Agua, cielo y la obra humana es este parque natural que fue defensa de la Patria encogida en La Isla y Cádiz, cuando los franceses, en 1810, donde las bombas que tiraban los fanfarrones, ¿recuerdan? Y por eso medio arrumbados están los baluartes, más allá del puente de Zuazo, la piedra fuerte ahora caída que defendía las ciudades a las que se limitaba la España esquilmada, aherrojada, de Napoleón. Entonces la delicia de caños, la explosión de vida, fue el infierno del transporte de la invasión, y morían los corceles con sus esbeltos jinetes sanguinarios, y no pasaban las cureñas con los cañones, ni la infantería que dominó Europa, que allí cayó en fango, en agua, para ser pasto de cangrejos, olvido de la historia. Porque los salineros, los mariscadores, los carpinteros de ribera, la pacífica gente de esta laboriosa bahía del asombro, de esta naturaleza milagrosa, junto con los soldados que nunca se doblegaron, pararon los pies de Bonaparte.

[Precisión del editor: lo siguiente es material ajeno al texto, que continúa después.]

(** Noise, a damaged packet, then "0*!}" with an escaped '$': four more zeros and '$'. *)
Lemma gdb_packets_roundtrip_witness :
  gdb_recv (mkConn ([ch_plus; ch_dollar; 0x61; ch_hash; 0x30; 0x30; ch_dollar; 0x30; ch_star; 0x21; ch_brace; 0x04; ch_hash; 0x66; 0x63]
                    ++ [7]) [] true)
    = Ok [0x30; 0x30; 0x30; 0x30; 0x30; 0x24] (mkConn [7] [ch_minus; ch_plus] true) /\
  gdb_send [0x67] (mkConn [ch_minus; ch_plus] [] true)
    = Ok tt (mkConn [] [0x24; 0x67; 0x23; 0x36; 0x37; 0x24; 0x67; 0x23; 0x36; 0x37] true).
Proof.
  destruct gdb_packets_roundtrip as [H1 H2]. split.
  - apply (H1 [mkFrame [ch_plus] [Lit 0x61] 0x30 0x30] (mkFrame [] [Lit 0x30; Run 4; Esc 0x24] 0x66 0x63) [7]).
    + constructor; [|constructor]. split; [|reflexivity]. split; [|split; reflexivity].
      constructor; [discriminate|constructor].
    + split; [constructor|]. split; reflexivity.
    + vm_compute. reflexivity.
    + reflexivity.
    + reflexivity.
  - destruct (H2 [0x67] [ch_minus] [] (mkConn [ch_minus; ch_plus] [] true)) as [E _];
      [repeat constructor|reflexivity|repeat constructor; discriminate|reflexivity|reflexivity|exact E].
Defined.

Peces, plantas, pájaros. E historia. Quién diría que sobre el mismo solar, el mismo milagro de aguas, mareas, fangos, discurrió la historia. Quiero decir aquella historia de una ignominia. Pero volvió la horizontalidad, volvió el agua con su misterioso canjilón de la marea, y la vida ajena que serpenteaba por el espacio natural de la bahía volvió. Hasta nuestros días. Con su empuje de habitación, de caserío, de espacio que recortar para una industria, un comercio, esta dialéctica de conservar y servirse de lo existente multisecular, milenario, para el vivir de lo presente, de lo mañana más que de lo de ayer, de lo pasado. Sin lo futuro. Todo se adapta, pues, al hombre que labró esta geografía esencial sobre lo existente, que enderezó las líneas que se cruzaban, que serpentearon al antojo del agua desde el principio. Están los puentes y los caminos, las rotondas, los polígonos industriales, las habitaciones sobre lo que fue aire, pájaros que volaban, retamas, brezos, bufalagas y azucenas de mar, el aire que fue encrucijada de pólenes de mil especies, trasiego de mil apareamientos. Vida. Milagro todavía palpable, tangible, visual, táctil. Maravilla quizás más que cosa alguna, que no sólo el amor habla. Mi palabra.